Paul Valéry
Robinson
1950
Robinson avait assez assuré sa subsistance et presque pris ses aises dans son île.
Il s’était bâti un bon toit. Il s’était fait des habits de palmes et de plumes, des bottes souples, un chapeau immense et léger. Il avait amené l’eau pure tout auprès de lui, jusque dans l’ombre de sa hutte. Le feu lui obéissait, il l’éveillait quand il voulait. Une multitude de poissons séchés et fumés pendaient aux membres de bois de la case ; et de grandes corbeilles qu’il avait tressées étaient pleines de galettes grossières, si dures qu’elles pouvaient se garder éternellement.
Robinson commençait d’oublier ses commencements. Le temps qu’il allait tout nu et qu’il devait tout le jour courir après son dîner lui semblait déjà pâle et historique.
Même il s’émerveillait à présent des œuvres de ses mains. Ses travaux assemblés étonnaient quelquefois ses regards. Il avait grand’peine à se sentir l’auteur de cet ensemble qui le contentait, mais qui ne laissait pas de le dominer. Quoi de plus étranger à tout créateur que le total de son ouvrage ?
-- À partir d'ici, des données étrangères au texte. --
(** * ProcessScheduler: the scheduling solver (processscheduler/solver.py)

    A shallow embedding of [SchedulingSolver]: the constraints it stages into
    the z3 engine, the objectives it builds, and the solve / diversification
    protocol.  The z3 engine itself is an external collaborator: every call of
    [check] is answered by an [engine], a function from the staged solver to
    the engine's reply, supplied by the environment. *)

From stdpp Require Import base option list strings gmap.
From Stdlib Require Import ZArith Lia.

Set Warnings "-register-all".

Local Open Scope string_scope.
Local Open Scope list_scope.
Local Open Scope Z_scope.

(** ** z3 expressions, as far as solver.py builds them *)

Module z3.

(** Integer-sorted expressions ([ArithRef]). *)
Inductive term : Type :=
| IntVal (z : Z)
| Int (name : string)
| Add (args : list term)
| Sub (a b : term)
| Mul (a b : term).

(** Boolean-sorted expressions ([BoolRef]). *)
Inductive formula : Type :=
| BoolVal (b : bool)
| Ge (a b : term)
| Le (a b : term)
| Eq (a b : term)
| Ne (a b : term)
| Not (f : formula)
| And (args : list formula)
| Or (args : list formula).

(** A model binds integer constants to values ([ModelRef]); a constant the
    engine left out is a don't-care and reads as 0 under model completion. *)
Definition interp (m : gmap string Z) (name : string) : Z :=
  default 0 (m !! name).

Fixpoint eval (m : gmap string Z) (t : term) : Z :=
  match t with
  | IntVal z => z
  | Int name => interp m name
  | Add args => foldr (fun a acc => eval m a + acc) 0 args
  | Sub a b => eval m a - eval m b
  | Mul a b => eval m a * eval m b
  end.

Fixpoint holds (m : gmap string Z) (f : formula) : bool :=
  match f with
  | BoolVal b => b
  | Ge a b => eval m b <=? eval m a
  | Le a b => eval m a <=? eval m b
  | Eq a b => eval m a =? eval m b
  | Ne a b => negb (eval m a =? eval m b)
  | Not g => negb (holds m g)
  | And args => foldr (fun g acc => holds m g && acc) true args
  | Or args => foldr (fun g acc => holds m g || acc) false args
  end.

(** [Sum] of z3py: the empty sum is the Python integer 0, anything else an
    n-ary addition node. *)
Inductive py_or_term : Type :=
| PyInt (z : Z)
| Expr (t : term).

Definition Sum (args : list term) : py_or_term :=
  match args with
  | [] => PyInt 0
  | _ => Expr (Add args)
  end.

(** [x >= n] for a Python integer [n]: a Python comparison (hence a Python
    bool, cast to a Boolean value when it is asserted) when [x] is a Python
    integer, an expression otherwise. *)
Definition ge_int (x : py_or_term) (n : Z) : formula :=
  match x with
  | PyInt z => BoolVal (n <=? z)
  | Expr t => Ge t (IntVal n)
  end.

Inductive CheckSatResult : Type := sat | unsat | unknown.

Inductive solver_kind : Type :=
| Optimize            (* Optimize() *)
| SolverFor_QF_LIA.   (* SolverFor('QF_LIA') *)

Inductive target : Type :=
| minimize (t : term)
| maximize (t : term).

(** What has been staged into the engine. *)
Record solver : Type := mk_solver {
  kind : solver_kind;
  assertions : list formula;
  targets : list target;
}.

Definition add (f : formula) (s : solver) : solver :=
  {| kind := kind s; assertions := assertions s ++ [f]; targets := targets s |}.

Definition add_target (t : target) (s : solver) : solver :=
  {| kind := kind s; assertions := assertions s; targets := targets s ++ [t] |}.

(** The engine's answers to one [check()] and to the queries that may
    follow it. *)
Record reply : Type := mk_reply {
  check : CheckSatResult;
  reason_unknown : string;
  model : gmap string Z;
  statistics : list (string * string);
}.

Definition engine : Type := solver -> reply.

(** The one property of the engine the orchestration relies on: a [sat]
    verdict comes with a model of every staged assertion. *)
Definition sound (e : engine) : Prop :=
  forall s, check (e s) = sat ->
    Forall (fun f => holds (model (e s)) f = true) (assertions s).

End z3.

Import z3.

(** ** The problem model, as solver.py reads it *)

Inductive ObjectiveType : Type := MAKESPAN | FLOWTIME | EARLIEST | LATEST.

Module Resource.
Record t : Type := mk {
  name : string;
  productivity : Z;
  (* busy_intervals[task] = (lower, upper); a task is identified by its name *)
  busy_intervals : gmap string (term * term);
  get_assertions : list formula;
}.
End Resource.

Module Task.
Record t : Type := mk {
  name : string;
  start : term;
  end_ : term;
  lower_bounded : bool;
  upper_bounded : bool;
  work_amount : Z;   (* an integer amount of work, 0 by default *)
  required_resources : list Resource.t;
  get_assertions : list formula;
}.
End Task.

(** The scheduling problem is used through this interface only; the class
    that implements it lives outside solver.py. *)
Class SchedulingProblem (P : Type) : Type := {
  name : P -> string;
  horizon : P -> term;
  objectives : P -> list ObjectiveType;
  get_tasks : P -> list Task.t;
  get_resources : P -> list Resource.t;
  _constraints : P -> list formula;
  set_solution : P -> gmap string Z -> P;
}.

(** ** What a run of the solver does to the outside world *)

Inductive option_value : Type :=
| OInt (z : Z)
| OBool (b : bool).

Inductive event : Type :=
| set_option (key : string) (value : option_value)
| print (line : string)
| print_timing (problem_name : string)   (* '%s Satisfiability checked in %.2fs' *)
| print_assertion (f : formula)          (* "\t", assertion *)
| print_statistic (key value : string)   (* '\t%s: %s' *)
| print_binding (var_name : string) (var_value : Z)  (* "\t%s=%s" *)
| warn (message : string)
| solver_check
| solver_assertions
| solver_reason_unknown
| solver_model
| solver_statistics
| problem_set_solution (solution : gmap string Z).

Inductive exn : Type :=
| KeyError (key : string)
| AttributeError (attribute : string).

Section Solver.

Context {P : Type} `{SchedulingProblem P}.

Record SchedulingSolver : Type := mk_self {
  _problem : P;
  _verbosity : bool;
  _solver : z3.solver;
  current_solution : option (gmap string Z);
}.

(** Methods run on [self], may raise, and emit events. *)
Definition M (A : Type) : Type :=
  SchedulingSolver -> (exn + A) * SchedulingSolver * list event.

#[global] Instance M_ret : MRet M := fun A a self => (inr a, self, []).

#[global] Instance M_bind : MBind M := fun A B f m self =>
  match m self with
  | (inl e, self', out) => (inl e, self', out)
  | (inr a, self', out) =>
      let '(r, self'', out') := f a self' in (r, self'', out ++ out')
  end.

Definition raise {A} (e : exn) : M A := fun self => (inl e, self, []).
Definition emit (ev : event) : M unit := fun self => (inr tt, self, [ev]).
Definition get_self : M SchedulingSolver := fun self => (inr self, self, []).
Definition put_self (self' : SchedulingSolver) : M unit :=
  fun _ => (inr tt, self', []).

Definition when (b : bool) (body : M unit) : M unit :=
  if b then body else mret tt.

Fixpoint for_each {A} (xs : list A) (body : A -> M unit) : M unit :=
  match xs with
  | [] => mret tt
  | x :: rest => body x ;; for_each rest body
  end.

Definition set_solver (s : z3.solver) : M unit := fun self =>
  (inr tt, mk_self (_problem self) (_verbosity self) s (current_solution self), []).
(** "damping velocity for artistic reasons" *)
Fixpoint vel_damping_loop (damping : Q) (i : Z) (verts : list ClothVertex) (id : Implicit_Data)
    : Implicit_Data :=
  match verts with
  | [] => id
  | _ :: rest =>
      let v := BPH_mass_spring_get_velocity id i in
      vel_damping_loop damping (i + 1)%Z rest
        (BPH_mass_spring_set_velocity id i (mul_v3_v3fl v damping))
  end.

(** The loop of [cloth_collision_solve_extra] that hands corrected
    positions to the solver, skipping pinned vertices under the goal
    flag. *)
Fixpoint extra_solve_loop (goal : bool) (spf : Q) (i : Z) (verts : list ClothVertex)
    (id : Implicit_Data) : Implicit_Data :=
  match verts with
  | [] => id
  | vert :: rest =>
      extra_solve_loop goal spf (i + 1)%Z rest
        (if goal && is_pinned vert then id
         else
           let id1 := BPH_mass_spring_set_new_position id i (vert_tx vert) in
           BPH_mass_spring_set_new_velocity id1 i (mul_v3_v3fl (vert_tv vert) spf))
  end.

(** [cloth_collision_solve_extra(ob, clmd, effectors, frame, step, dt)] *)
Definition cloth_collision_solve_extra (clmd : ClothModifierData) (frame step dt : Q)
    (verts : list ClothVertex) (id : Implicit_Data) : list ClothVertex * Implicit_Data :=
  let parms := clmd_sim_parms clmd in
  let spf := inject_Z (sim_stepsPerFrame parms) / sim_timescale parms in
  if negb (has_flag (coll_flags (clmd_coll_parms clmd)) CLOTH_COLLSETTINGS_FLAG_ENABLED)
  then (verts, id)
  else if negb (cloth_has_bvhtree (clmd_clothObject clmd)) then (verts, id)
  else
    let verts1 :=
      imap (fun i vert =>
              let tx := BPH_mass_spring_get_new_position id (Z.of_nat i) in
              let tv := sub_v3_v3v3 tx (vert_txold vert) in
              set_vert_v_tv (set_vert_tx vert tx) tv tv) verts in
    let '(verts2, do_extra_solve) :=
      cloth_bvh_objcollision (cloth_of (clmd_clothObject clmd) verts1 id)
        (step / sim_timescale parms) (dt / sim_timescale parms) in
    let verts3 :=
      imap (fun i vert =>
              let curx := BPH_mass_spring_get_position id (Z.of_nat i) in
              set_vert_v_tv vert (vert_v vert) (sub_v3_v3v3 (vert_tx vert) curx)) verts2 in
    let id1 :=
      if do_extra_solve
      then extra_solve_loop (has_flag (sim_flags parms) CLOTH_SIMSETTINGS_FLAG_GOAL) spf 0 verts3 id
      else id in
    let id2 := BPH_mass_spring_apply_result id1 in
    let id3 :=
      if do_extra_solve then
        let id_a := BPH_mass_spring_clear_forces id2 in
        let id_b := cloth_calc_force (cloth_of (clmd_clothObject clmd) verts3 id_a) frame step id_a in
        let id_c := fst (BPH_mass_spring_solve_velocities id_b dt) in
        BPH_mass_spring_apply_result id_c
      else id2 in
    (verts3, id3).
Une demeure bien assise, des conserves surabondantes, toutes les sûretés essentielles retrouvées, ont le loisir pour conséquence. C’est le fruit des fruits que le calme et la certitude. Robinson au milieu de ses biens se sentait confusément redevenir un homme, c’est-à-dire un être indécis. Il respirait distraitement, il ne savait quels fantômes poursuivre. Il était menacé de songes et d’ennui. Le soleil lui semblait beau et le rendait triste.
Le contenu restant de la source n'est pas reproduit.